Thanks to the BHT for this great link - There Must be Fifty Ways to be a Pharisee
Through my years of Bible study, however, I have gradually come to understand the essential problem with Phariseeism: It was not the Pharisees' attention to the Law and Law-keeping. For the unique people of God, serious obedience to their Law was a good thing, not a bad thing. Nor was the problem that they were seeking to show their love of God through what they did (works), rather than through faith. What a person does is crucial to proving his love of God. Indeed, actions are crucial to demonstrating faith.
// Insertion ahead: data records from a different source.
(** Its bounds are keys of inputs. *)
Lemma table_in_bounds p : p ∈ ms -> exists f f', f ∈ all_inputs c0 /\ f' ∈ all_inputs c0 /\
  icmp (f_smallest f) (smallest p.1) <> Gt /\ icmp (largest p.1) (f_largest f') <> Gt /\
  ucmp (f_smallest_user f) (ExtractUserKey (smallest p.1)) <> Gt /\ ucmp (ExtractUserKey (largest p.1)) (f_largest_user f') <> Gt.
Proof.
  intros Hp. destruct (table_in p Hp) as ((_ & _ & _ & _ & (e0 & E0 & Es) & (e1 & E1 & El) & _) & _).
  assert (H0 : e0 ∈ inputs) by (apply (table_in_entries p e0 Hp); by eapply list_elem_of_lookup_2).
  assert (H1 : e1 ∈ inputs) by (apply (table_in_entries p e1 Hp); by eapply last_Some_elem_of).
  apply elem_concat in H0 as (f & Hf & H0). apply elem_concat in H1 as (f' & Hf' & H1). exists f, f'. split; [done|]. split; [done|].
  pose proof (input_file_ok _ _ _ v0_ok is_chosen f Hf) as Hfo. pose proof (input_file_ok _ _ _ v0_ok is_chosen f' Hf') as Hfo'.
  assert (Eu : forall e, ExtractUserKey (entry_ikey e) = e_user_key e) by (intros e; apply ExtractUserKey_InternalKey). rewrite Es, El, !Eu. split; [by apply (file_bounds contents0 f e0 Hfo)|]. split; [by apply (file_bounds contents0 f' e1 Hfo')|].
  split; [by apply (file_user_bounds contents0 f e0 Hfo)|by apply (file_user_bounds contents0 f' e1 Hfo')].
Qed.

Lemma old_separate f p : f ∈ level_files v0 (L + 1) -> f ∉ c_inputs1 c0 -> p ∈ ms -> separate (C := U) (file_id (f_meta f)) (file_id p.1).
Proof.
  intros Hf Hno Hp. destruct (table_in_bounds p Hp) as (x & y & Hx & Hy & B1 & B2 & _ & _). destruct (ch_sides _ _ _ is_chosen f Hf Hno) as [Hs|Hs].
  - left. apply (Compare_lt_le_trans (C := InternalKeyComparator U) _ (f_smallest x)); [by apply Hs|exact B1].
  - right. apply (Compare_le_lt_trans (C := InternalKeyComparator U) _ (f_largest y)); [exact B2|by apply Hs].
Qed.

Lemma joined_separate i p : joined (L + 1) i -> p ∈ ms -> separate (C := U) i (file_id p.1).
Proof.
  intros Hj Hp. destruct (table_in_bounds p Hp) as (x & y & Hx & Hy & _ & _ & B1 & B2).
  destruct (ch_connected _ _ _ is_chosen (ExtractUserKey i.1.2) (ExtractUserKey i.2)) as [Hs|Hs].
  - destruct Hj as [_ (z & Hz & ->)%level_ids_elem]. by apply ikey_le_user, (file_keys_le (table_contents sst)), (vo_files _ _ v_ok (L + 1)).
  - intros f Hf. by apply (joined_no_overlap (L + 1) i f Hj).
  - left. change (icmp i.2 (smallest p.1) = Lt). rewrite InternalKey_Compare_eq_spec. by rewrite (Compare_lt_le_trans _ _ _ (Hs x Hx) B1).
  - right. change (icmp (largest p.1) i.1.2 = Lt). rewrite InternalKey_Compare_eq_spec. by rewrite (Compare_le_lt_trans _ _ _ B2 (Hs y Hy)).
Qed.

(** ** The edit *)

Context (edit : VersionEdit).
Record compaction_edit : Prop := {
  ce_ok : edit_ok edit;
  ce_plain : has_comparator_ edit = false /\ has_log_number_ edit = false;
  ce_dels : forall lvl n, n ∈ edit_dels lvl edit <-> (lvl = L /\ n ∈ map f_number (c_inputs0 c0)) \/ (lvl = (L + 1)%nat /\ n ∈ map f_number (c_inputs1 c0));
  ce_adds : forall lvl, map file_id (edit_adds lvl edit) = if decide (lvl = (L + 1)%nat) then map (fun p => file_id p.1) ms else [];
}.
Context (edit_is : compaction_edit).

(** A table of the version that is not an input. *)
Definition stays (lvl : nat) (i : table_id) : Prop := i ∈ level_ids v lvl /\ id_number i ∉ edit_dels lvl edit.

Lemma edited_ids lvl i : i ∈ apply_ref lvl (level_ids v lvl) edit <-> stays lvl i \/ (lvl = (L + 1)%nat /\ exists p, p ∈ ms /\ i = file_id p.1).
Proof.
  rewrite apply_ref_elem, (ce_adds edit_is). unfold stays. case_decide as Hl; [|split; [intros [?|Hx]; [by left|by apply elem_of_nil in Hx]|intros [?|[? _]]; [by left|done]]].
  split; (intros [?|H0]; [by left|right]).
  - split; [done|]. apply list_elem_of_fmap in H0 as (p & -> & Hp). by exists p.
  - destruct H0 as (_ & p & Hp & ->). by apply (list_elem_of_fmap_2 (fun p => file_id p.1)).
Qed.

Lemma stays_not_input lvl f : stays lvl (file_id (f_meta f)) -> (lvl = L -> f ∉ c_inputs0 c0) /\ (lvl = (L + 1)%nat -> f ∉ c_inputs1 c0).
Proof.
  intros [_ Hn]. rewrite (ce_dels edit_is) in Hn. split; intros -> Hf; apply Hn; [left|right]; (split; [done|]); by apply (list_elem_of_fmap_2 f_number).
Qed.

Lemma stays_cases lvl i : stays lvl i ->
  (exists f, f ∈ level_files v0 lvl /\ i = file_id (f_meta f) /\ (lvl = L -> f ∉ c_inputs0 c0) /\ (lvl = (L + 1)%nat -> f ∉ c_inputs1 c0)) \/ joined lvl i.
Proof.
  intros Hs. destruct (table_cases lvl i (proj1 Hs)) as [(f & Hf & ->)|Hj]; [left|by right]. exists f. split; [done|]. split; [done|]. by apply stays_not_input.
Qed.

(** An entry of a table that goes is one of the inputs'. *)
Lemma goes_input lvl i : i ∈ level_ids v lvl -> id_number i ∈ edit_dels lvl edit -> exists f, f ∈ all_inputs c0 /\ i = file_id (f_meta f).
Proof.
  intros Hi Hd. assert (Hpick : forall fs, (forall f, f ∈ fs -> f ∈ level_files v0 lvl) -> id_number i ∈ map f_number fs -> exists f, f ∈ fs /\ i = file_id (f_meta f)).
  { intros fs Hfs (f & En & Hf)%list_elem_of_fmap. exists f. split; [done|]. pose proof (old_stays lvl f (Hfs f Hf)) as Hf'.
    apply level_ids_elem in Hi as (x & Hx & ->). apply level_ids_elem in Hf' as (y & Hy & Ey). rewrite Ey. f_equal.
    assert (Exy : f_number x = f_number y) by (change (id_number (file_id (f_meta x))) with (f_number x) in En; rewrite En; by injection Ey).
    apply list_elem_of_lookup in Hx as [j Hj]. apply list_elem_of_lookup in Hy as [k Hk].
    assert (j = k); [|by simplify_eq]. eapply (NoDup_lookup (map f_number (level_files v lvl))); [exact (ma_distinct _ _ _ (iv_managed _ _ _ _ _ _ _ _ _ _ good1) lvl)| |];
      rewrite list_lookup_fmap; [by rewrite Hj|by rewrite Hk, Exy]. }
  apply (ce_dels edit_is) in Hd as [[-> Hd]|[-> Hd]].
  - destruct (Hpick (c_inputs0 c0)) as (f & Hf & Ei); [apply is_chosen|done|]. exists f. split; [apply elem_of_app; by left|done].
  - destruct (Hpick (c_inputs1 c0)) as (f & Hf & Ei); [apply is_chosen|done|]. exists f. split; [apply elem_of_app; by right|done].
Qed.

(** *** The tables fit together *)

Lemma stays_above lvl i : stays lvl i -> (lvl <= L + 1)%nat -> newer (id_entries sst i) inputs.
Proof.
  intros [(f & Hf & -> & H0 & H1)|Hj]%stays_cases Hl.
  - rewrite (proj1 (old_contents lvl f Hf)). by apply (above_newer contents0 v0 c0 v0_ok is_chosen lvl).
  - intros e e' He He'. apply (joined_newer lvl i Hj e e' He). apply elem_of_app. by left.
Qed.

Lemma stays_below lvl i : stays lvl i -> (L + 2 <= lvl)%nat -> newer inputs (id_entries sst i).
Proof.
  intros [(f & Hf & -> & _ & _)|Hj]%stays_cases Hl.
  - rewrite (proj1 (old_contents lvl f Hf)). by apply (below_older contents0 v0 c0 v0_ok is_chosen lvl).
  - intros e e' He He' Heq. by destruct (joined_apart lvl i e e' Hj ltac:(lia) He He').
Qed.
James tells us "faith without works is dead" [James 2:26]. Those who will stand justified before God one day will be justified in accordance with the deeds they have done "in the body" [2 Corinthians 5:10, Romans 2:5-10]. So a focus on "works" was not the fundamental problem with Phariseeism.

The problem with Phariseeism was that it was based on a completely false self-concept. The Pharisees did not grasp that they were morally unworthy, that they were shameful, blameworthy creatures. And they certainly did not understand that they could do nothing to make themselves morally worthy before God. They were clueless with respect to their own guilt and real shame; blind to the evil ingrained in their very beings; ignorant of their real motives, the real passions that drove their lives and choices. In short, they were desperately self-deceived. They were enemies of God who?out of a perverse sort of blind sincerity?promoted themselves as the friends of God.
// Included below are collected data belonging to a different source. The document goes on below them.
Lemma sound_sides lvl S0 S1 f : sound_inputs lvl S0 S1 -> f ∈ files (lvl + 1) -> f ∉ S1 -> (forall g, g ∈ S0 ++ S1 -> before f g) \/ (forall g, g ∈ S0 ++ S1 -> before g f).
Proof.
  intros [G0 G1 Hne Hl (lo & hi & Hr & Hout & Hmeet)] Hf Hno. pose proof (in_order_user f (files_in_order _ f Hf)) as Hfu.
  assert (Hrun : run (files (lvl + 1)) S1) by (apply (gr_run _ _ G1); lia).
  assert (Hside : forall (P Q : FilePtr -> Prop), (forall g, g ∈ S1 -> P g) \/ (forall g, g ∈ S1 -> Q g) -> (forall g, g ∈ S1 -> Q g -> overlaps (C := U) (Some (ExtractUserKey lo)) (Some (ExtractUserKey hi)) g = false) -> forall g, g ∈ S1 -> P g).
  { intros P Q [HP|HQ] Hx g Hg; [by apply HP|]. destruct Hmeet as (y & Hy & Hm); [by intros ->; apply elem_of_nil in Hg|]. by rewrite (Hx y Hy (HQ y Hy)) in Hm. }
  pose proof (rn_convex _ _ Hrun f Hf Hno) as Hcv.
  destruct (overlaps_not _ _ f (Hout f Hf Hno)) as [Ho|Ho]; [left|right].
  - intros g [Hg|Hg]%elem_of_app; [apply user_before; eapply Compare_lt_le_trans; [exact Ho|by apply (range_user S0 lo hi)]|].
    apply (Hside (before f) (fun g => before g f) Hcv); [|done]. intros y Hy Hb%before_user. destruct (overlaps _ _ y) eqn:E; [|done]. apply overlaps_true in E as [E1 _]. exfalso. apply E1, Compare_lt_gt.
    eapply Compare_le_lt_trans; [exact Hb|]. by eapply Compare_le_lt_trans.
  - intros g [Hg|Hg]%elem_of_app; [apply user_before; eapply Compare_le_lt_trans; [by apply (range_user S0 lo hi)|exact Ho]|].
    apply (Hside (fun g => before g f) (before f)); [tauto| |done]. intros y Hy Hb%before_user. destruct (overlaps _ _ y) eqn:E; [|done]. apply overlaps_true in E as [_ E2]. exfalso. apply E2, Compare_lt_gt.
    eapply Compare_lt_le_trans; [exact Ho|]. by eapply Compare_le_trans.
Qed.

Lemma sound_newer lvl S0 S1 f g : (lvl + 2 <= kNumLevels)%nat -> sound_inputs lvl S0 S1 -> f ∈ files lvl /\ f ∉ S0 \/ f ∈ files (lvl + 1) /\ f ∉ S1 -> g ∈ S0 ++ S1 -> newer (C := U) (contents f) (contents g).
Proof.
  intros Hl [G0 G1 Hne _ (lo & hi & Hr & Hout & _)] [[Hf Hno]|[Hf Hno]] [Hg|Hg]%elem_of_app.
  - by apply (group_newer lvl S0); [lia|..].
  - intros e e' He He'. apply (vo_levels _ _ v_ok lvl (lvl + 1) ltac:(lia)); apply elem_concat; [by exists f|exists g]. split; [by apply G1|done].
  - intros e e' He He' Hk. exfalso. assert (Hfo : VersionGet.file_ok (C := U) contents f) by by apply (vo_files _ _ v_ok (lvl + 1)).
    assert (Hgo : VersionGet.file_ok (C := U) contents g) by (apply (vo_files _ _ v_ok lvl); by apply G0).
    destruct (file_user_bounds _ f e Hfo He) as [B1 B2], (file_user_bounds _ g e' Hgo He') as [B3 B4]. destruct (range_user S0 lo hi g Hne Hr Hg) as [R1 R2].
    destruct (overlaps_not _ _ f (Hout f Hf Hno)) as [Ho|Ho].
    + assert (Hc : ucmp (e_user_key e) (e_user_key e') = Lt); [|congruence]. eapply Compare_le_lt_trans; [exact B2|]. eapply Compare_lt_le_trans; [exact Ho|]. by eapply Compare_le_trans.
    + assert (Hc : ucmp (e_user_key e') (e_user_key e) = Lt); [|by rewrite (Compare_eq_sym (C := U) _ _ Hk) in Hc]. eapply Compare_le_lt_trans; [eapply Compare_le_trans; [exact B4|exact R2]|]. by eapply Compare_lt_le_trans.
  - by apply (group_newer (lvl + 1) S1); [lia|..].
Qed.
We live in an age where no one likes to look at our essential unworthiness, and yet, that is our defining characteristic in the eyes of God. God's love makes us worthy, despite the fact we are not worthy of it. Our worth is not our own, but it is God's.
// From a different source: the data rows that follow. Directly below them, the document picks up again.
Lemma other_number lvl lvl' f i : f ∈ level_files v0 lvl -> i ∈ level_ids v0 lvl' -> lvl <> lvl' -> id_number i <> f_number f.
Proof.
  intros Hf (x & Hx & ->)%level_ids_elem Hne En. change (id_number (file_id (f_meta x))) with (f_number x) in En. pose proof (vo_files _ _ v0_inv lvl f Hf) as Hfo.
  destruct (contents_nonempty _ f Hfo) as [e He]. destruct (files_disjoint contents0 v0 v0_inv lvl lvl' f x e Hf Hx He) as [? _]; [|done]. unfold table_contents in *. by rewrite En.
Qed.

Lemma trivial_move t b f : c_inputs0 c0 = [f] -> c_inputs1 c0 = [] -> b0 = (c + b)%nat ->
  exists s e g' db', LogAndApply_unlocked U comparator_name dbname (others t) (move_edit c0 f) db0 = Some (s, e, db') /\ good b held g' db' /\
    reads_stay (vs_last_sequence (db_versions db0)) g0 g' /\ (if ok s then inputs_gone (g_v g') else True).
Proof.
  intros E0 E1 Eb. set (ms := [(f_meta f, contents0 f)]). assert (Hf : f ∈ level_files v0 L) by (apply is_chosen; rewrite E0; by left).
  destruct (version_table L f Hf) as (Ht & Hh & Hn). assert (Hks : concat (map snd ms) = inputs) by (unfold input_entries, all_inputs; by rewrite E0, E1).
  assert (Hedit : compaction_edit c0 ms (move_edit c0 f)).
  { assert (He : move_edit c0 f = add_all (c_level c0 + 1) (map fst ms) (AddInputDeletions c0 (c_edit c0))).
    { unfold move_edit, AddInputDeletions, c_inputs. rewrite E0, E1, Nat.add_0_r. done. }
    rewrite He. apply installed_edit; [done|]. intros p ->%list_elem_of_singleton. apply (table_of_id _ _ _ _ Ht). apply input_number, elem_of_app. left. rewrite E0. by left. }
  destruct (install_spec Snappy Zstd comparator_name dbname Hsize g0 db0 b0 held good0 c0 is_chosen g0 db0 b0 held good0 (goes_refl db0 g0) ms) with (edit := move_edit c0 f) (others := others t) (c' := c) (b' := b) (snap := snap)
    as (s & e & g' & db' & E2 & Hg' & _ & _ & _ & _ & Hres & Hrd).
  - apply Forall_singleton. split; [done|]. split; [exact Hh|]. split; [exact Hn|]. intros i Hi. apply (other_number L (L + 1)); [done|done|lia].
  - apply NoDup_singleton.
  - cbn. rewrite app_nil_r. exact (fo_sorted _ _ (vo_files _ _ v0_inv L f Hf)).
  - intros x. by rewrite Hks.
  - exact Hedit.
  - exact Eb.
  - apply others_relied.
  - intros new u sq r _ _. by rewrite Hks.
  - exists s, e, g', db'. split; [exact E2|]. split; [exact Hg'|]. split; [exact Hrd|]. destruct (ok s); [|done]. pose proof (ch_level _ _ _ is_chosen) as Hl. split; [|intros x; rewrite E1; by intros ?%elem_of_nil].
    rewrite E0. intros x ->%list_elem_of_singleton. intros Hin. apply Hres in Hin; [|lia]. apply apply_ref_elem in Hin as [[_ Hno]|Hin].
    + apply Hno, (ce_dels _ _ _ Hedit). left. rewrite E0. split; [done|]. by left.
    + rewrite (ce_adds _ _ _ Hedit) in Hin. case_decide; [lia|]. by apply elem_of_nil in Hin.
Qed.

(** *** The compaction, and what follows it *)

Lemma cleanup_spec (b : nat) h g db (compact : CompactionState W) : good b h g db -> (forall tb, builder compact = Some tb -> closed tb = false) ->
  exists db', CleanupCompaction compact db = Some db' /\ good b h g db' /\ db_shared db' = db_shared db /\ vs_last_sequence (db_versions db') = vs_last_sequence (db_versions db).
Proof.
  intros Hg Hc. unfold CleanupCompaction. set (db1 := with_pending _ db). assert (Hg1 : good b h g db1) by by apply inv_pending.
  destruct (builder compact) as [tb|]; [|by exists db1]. unfold Abandon. rewrite (Hc tb eq_refl). by exists db1.
Qed.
Ps 51:17 - The sacrifices of God are a broken spirit; a broken and a contrite heart, O God, Thou wilt not despise.
Doesn't that verse take on an extra meaning when you consider how much Jesus did, in fact, despise the Pharisees?

If I had to put my finger on one thing, and one thing only, that the church has wrong today - this would be it. That we have lost touch with our essential unworthiness. You can tell we don't believe it about ourselves in how we act and we don't preach it for fear of driving them out of the pews. Instead we preach about a Jesus that fills in the lonely places, or some such nonesense - all of which is true (just as the law the Pharisees followed was true), but fails to convey the genuine power of the gospel.

The good news is God loves us inspite of ourselves.